В следующую минуту никто ничего не говорил — все старались сделать мне как можно больнее, кто-то даже ущипнул, а Лидка поцеловала. По-настоящему. И на этом торжественная часть закончилась.
— Мы тебя уже полсуток ждём, — проворчал Петька. — Гитара-то откуда?
— А, да! — я снял её со спины и передал Тону: — Держи. Это тебе от Высоцкого. Без балды... — и, игнорируя его изумление, спросил: — А что снаружи?
— Да ничего, — пожала плечами Лидка. — Как ты ушёл — как отрезало. Ни ветерка, погода отличная... А ты что, так быстро управился? Или... — она прикусила губу. — Что, ничего не вышло?
— Не полсуток, а несколько суток, — сказал я. — Только я все красочные подробности — потом, ладно? Чаю налейте и пожевать что-нибудь...

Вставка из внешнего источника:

(** The Unix conversion helpers copy the second count unchanged in both
    directions, although the Mangrove epoch (2000-01-01) and the Unix epoch
    (1970-01-01) are 946684800 seconds apart: the Unix count of the Unix epoch
    itself comes out as -946684800 rather than 0. *)
Theorem unix_conversion_keeps_mangrove_epoch (t : mg_mangrove_time_t)
    (o : mg_unix_time_t) (o' : mg_mangrove_time_t) :
  nanoseconds t < MG_TIME_NANOSECONDS_PER_SEC ->
  (exists u, mangrove_time_to_unix (Some t) (Some o) = (MG_OK, Some u) /\
     unix_seconds u = seconds t /\
     unix_time_to_mangrove (Some u) (Some o') =
       (MG_OK, Some (mk_time (seconds t) (nanoseconds t) 0))) /\
  (mangrove_time_from_calendar (Some (mk_calendar 1970 1 1 0 0 0 0)) (Some o')
     = (MG_OK, Some (mk_time (-946684800) 0 0)) /\
   mangrove_time_to_unix (Some (mk_time (-946684800) 0 0)) (Some o)
     = (MG_OK, Some (mk_unix (-946684800) 0 0))).
Proof.
  intros Hn. split; [|done]. unfold mangrove_time_to_unix, unix_time_to_mangrove.
  rewrite decide_False by lia. eexists. split; [done|]. split; [done|].
  cbn. by rewrite decide_False by lia.
Qed.

Lemma unix_conversion_keeps_mangrove_epoch_witness :
  exists u, mangrove_time_to_unix (Some (mk_time 10 0 0)) (Some (mk_unix 0 0 0))
      = (MG_OK, Some u) /\
    unix_seconds u = 10 /\
    unix_time_to_mangrove (Some u) (Some (mk_time 1 1 1)) =
      (MG_OK, Some (mk_time 10 0 0)).
Proof.
  exact (proj1 (unix_conversion_keeps_mangrove_epoch (mk_time 10 0 0)
    (mk_unix 0 0 0) (mk_time 1 1 1) ltac:(vm_compute; reflexivity))).
Defined.

End TimeConvert.
Definition rtc_wait_for_update_clear (saved_index : Z) (d : cmos_state)
    : bool * cmos_state :=
    rtc_wait_loop (Z.to_nat RTC_UIP_RETRIES) saved_index d.

  (** [None] in the sample position is the early [return false]; the sample is
      complete before the final check that no update started meanwhile. *)
Definition rtc_read_sample (saved_index century_register : Z)
      (century_valid : bool) (d : cmos_state)
    : option rtc_register_sample_t * cmos_state :=
    let '(clear, d) := rtc_wait_for_update_clear saved_index d in
    if negb clear then (None, d)
    else
      let '(b, d) := cmos_read saved_index CMOS_STATUS_B d in
      let '(s, d) := cmos_read saved_index CMOS_SECONDS d in
      let '(mi, d) := cmos_read saved_index CMOS_MINUTES d in
      let '(h, d) := cmos_read saved_index CMOS_HOURS d in
      let '(dy, d) := cmos_read saved_index CMOS_DAY d in
      let '(mo, d) := cmos_read saved_index CMOS_MONTH d in
      let '(y, d) := cmos_read saved_index CMOS_YEAR d in
      let '(c, d) := if century_valid
                     then cmos_read saved_index century_register d else (0, d) in
      let '(clear, d) := rtc_wait_for_update_clear saved_index d in
      (if clear then Some (mk_sample s mi h dy mo y c b century_valid) else None, d).

Definition rtc_samples_equal (left right : rtc_register_sample_t) : bool :=
    (s_seconds left =? s_seconds right) && (s_minutes left =? s_minutes right) &&
    (s_hours left =? s_hours right) && (s_day left =? s_day right) &&
    (s_month left =? s_month right) && (s_year left =? s_year right) &&
    (s_century left =? s_century right) && (s_status_b left =? s_status_b right) &&
    eqb (s_century_valid left) (s_century_valid right).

— Погоди, — Тон держал гитару, — в каком смысле она от Высоцкого?
— В прямом, — я активно пробивался вниз, к столу. — А что до прочего — то всё получилось. Вот об этом сейчас и поговорим. Только я поем и попью, я больше не могу, честно-о!

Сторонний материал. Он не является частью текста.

(* ===== verification/ConfigParser.v ===== *)
(** The kernel configuration parser ([kernel/src/config_parser.c]).

    The text is the list of its bytes; the parser's [position] is represented
    by the suffix still to be read, so [position < length] is "the suffix is
    not empty" and [text[position]] its head.  The [goto malformed] exits are
    [None]/[Malformed]. *)
From S2P Require Import Prelude CString.
Import CString.

Module ConfigParser.

Definition KERNEL_CONFIG_MAX_ENTRIES : Z := 32.
Definition KERNEL_CONFIG_KEY_MAX : Z := 32.
Definition KERNEL_CONFIG_VALUE_MAX : Z := 128.

(** The strings held by the two character arrays of an entry. *)
Record kernel_config_entry_t := Entry {
  key : list Z;
  value : list Z;
}.

(** [entries[0 .. count)]; the remaining array elements stay zeroed. *)
Record kernel_config_document_t := Document {
  entries : list kernel_config_entry_t;
}.
Definition count (d : kernel_config_document_t) : Z := Z.of_nat (length (entries d)).

#[export] Instance kernel_config_entry_eq_dec : EqDecision kernel_config_entry_t.
Proof. solve_decision. Defined.
#[export] Instance kernel_config_document_eq_dec : EqDecision kernel_config_document_t.
Proof. solve_decision. Defined.

Definition is_space (c : Z) : bool := (c =? 32) || (c =? 9) || (c =? 13).

Definition is_key_char (c : Z) : bool :=
  ((97 <=? c) && (c <=? 122)) || ((65 <=? c) && (c <=? 90)) ||
  ((48 <=? c) && (c <=? 57)) || (c =? 95) || (c =? 45) || (c =? 46).

Definition starts_comment (rest : list Z) : bool :=
  match rest with
  | a :: b :: _ => (a =? 47) && (b =? 47)
  | _ => false
  end.

(** [output] holds [*length] characters; [None] when the array is full. *)
Definition append_char (output : list Z) (capacity : Z) (c : Z) : option (list Z) :=
  if decide (strlen output + 1 >= capacity) then None else Some (output ++ [c]).

(** The scanning loops of [kernel_config_parse]. *)
Fixpoint skip_spaces (rest : list Z) : list Z :=
  match rest with
  | c :: rest' => if is_space c then skip_spaces rest' else rest
  | [] => []
  end.

Fixpoint skip_line (rest : list Z) : list Z :=
  match rest with
  | c :: rest' => if decide (c <> 10) then skip_line rest' else rest
  | [] => []
  end.

Fixpoint scan_key (rest key : list Z) : option (list Z * list Z) :=
  match rest with
  | c :: rest' =>
      if is_key_char c then
        if decide (strlen key + 1 >= KERNEL_CONFIG_KEY_MAX) then None
        else scan_key rest' (key ++ [c])
      else Some (key, rest)
  | [] => Some (key, [])
  end.

(** The loop after the opening quote; running out of text leaves
    [terminated] false. *)
Fixpoint scan_quoted (rest value : list Z) : option (list Z * list Z) :=
  match rest with
  | [] => None
  | current :: rest =>
      if decide (current = 34) then Some (value, rest)
      else if decide (current = 92) then
        match rest with
        | [] => None
        | escaped :: rest =>
            if decide (escaped <> 34 /\ escaped <> 92) then None
            else if decide (escaped = 10) then None
            else match append_char value KERNEL_CONFIG_VALUE_MAX escaped with
                 | None => None
                 | Some value => scan_quoted rest value
                 end
        end
      else if decide (current = 10) then None
      else match append_char value KERNEL_CONFIG_VALUE_MAX current with
           | None => None
           | Some value => scan_quoted rest value
           end
  end.

(** The characters before a newline, a comment or the end of the text. *)
Fixpoint scan_plain (rest : list Z) : list Z :=
  match rest with
  | c :: rest' =>
      if decide (c <> 10) then
        if starts_comment rest then [] else c :: scan_plain rest'
      else []
  | [] => []
  end.

(** The loop that moves [position] back over trailing spaces. *)
Fixpoint trim_end (s : list Z) : list Z :=
  match s with
  | [] => []
  | c :: s =>
      match trim_end s with
      | [] => if is_space c then [] else [c]
      | t => c :: t
      end
  end.

(** The two branches of the value part: the value and the text after it. *)
Definition parse_quoted (rest : list Z) : option (list Z * list Z) :=
  match scan_quoted rest [] with
  | None => None
  | Some (value, rest) =>
      let rest := skip_spaces rest in
      match rest with
      | c :: _ =>
          if negb (starts_comment rest) && negb (c =? 10) then None
          else Some (value, rest)
      | [] => Some (value, rest)
      end
  end.

Definition parse_plain (rest : list Z) : option (list Z * list Z) :=
  let value := trim_end (scan_plain rest) in
  if decide (strlen value >= KERNEL_CONFIG_VALUE_MAX) then None
  else Some (value, drop (length value) rest).

Definition parse_value (rest : list Z) : option (list Z * list Z) :=
  match rest with
  | c :: after => if decide (c = 34) then parse_quoted after else parse_plain rest
  | [] => parse_plain rest
  end.

Inductive step_result : Type :=
  | Finished
  | Malformed
  | Continue (document : kernel_config_document_t) (rest : list Z) (line : Z).

(** One iteration of the main loop, entered with [position < length]. *)
Definition parse_step (document : kernel_config_document_t) (rest : list Z) (line : Z)
    : step_result :=
  let rest := skip_spaces rest in
  match rest with
  | [] => Finished
  | c :: after =>
      if decide (c = 10) then Continue document after (u32 (line + 1))
      else if starts_comment rest then Continue document (skip_line rest) line
      else
        match scan_key rest [] with
        | None => Malformed
        | Some (key, rest) =>
            let rest := skip_spaces rest in
            match key, rest with
            | [], _ => Malformed
            | _, [] => Malformed
            | _, equals :: rest =>
                if decide (equals <> 61) then Malformed
                else
                  match parse_value (skip_spaces rest) with
                  | None => Malformed
                  | Some (value, rest) =>
                      if decide (count document >= KERNEL_CONFIG_MAX_ENTRIES) then Malformed
                      else
                        let document :=
                          Document (entries document ++ [Entry (c_str key) (c_str value)]) in
                        match skip_line rest with
                        | [] => Continue document [] line
                        | _ :: rest => Continue document rest (u32 (line + 1))
                        end
                  end
            end
        end
  end.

— Можно есть и рассказывать, — заметила Лидка.
Колька подал голос:
— А меня всё учит, что с набитым ртом разговаривать неприлично.
Не знаю, прилично это или неприлично, но я, конечно, стал говорить с набитым ртом. И, по мере того, как я говорил, лица моих друзей становились всё более и более обречёнными и разочарованными.
— Вот так обстоят дела, — облизал чайную ложечку и откинулся на спинку старого вертящегося стула.
— Хреново, — подытожил Петька.
— Почему? — я не отказал себе в удовольствии разыграть дурачка. — Думаете, не доберёмся туда?
— Доберёмся! — энергично закивал Колька. — Я знаю это место! Дойдём, точняк!
— Можем и не добраться, — рассудительно заметила Лидка. — Но не в этом дело, Жень...
— А в чём же? — идиотничал я, мысленно переполняясь восторгом.
— Да в том, что самолёт-то у нас поднимать некому, — печально сказала Лидка. — Я чего-то такого и боялась, если честно... Даже если он там стоит в полной боевой и ждёт — что мы можем?
— Вы — ничего, — согласился я. — А я?
Они посмотрели на меня — все четверо. Я улыбнулся:
— Ну, чего уставились? Я-то, на что?
— Не, погоди, — помотал пальцем Петька. — Ты же это. Больной.
— У-ти-ё-о! — пропел я. — А то я не знаю.
— Ну и как же?.. — не понимал он.
— Левым каком через правую каку, — пояснил я. — Мне туда только дойти, а там... как-нибудь взлечу.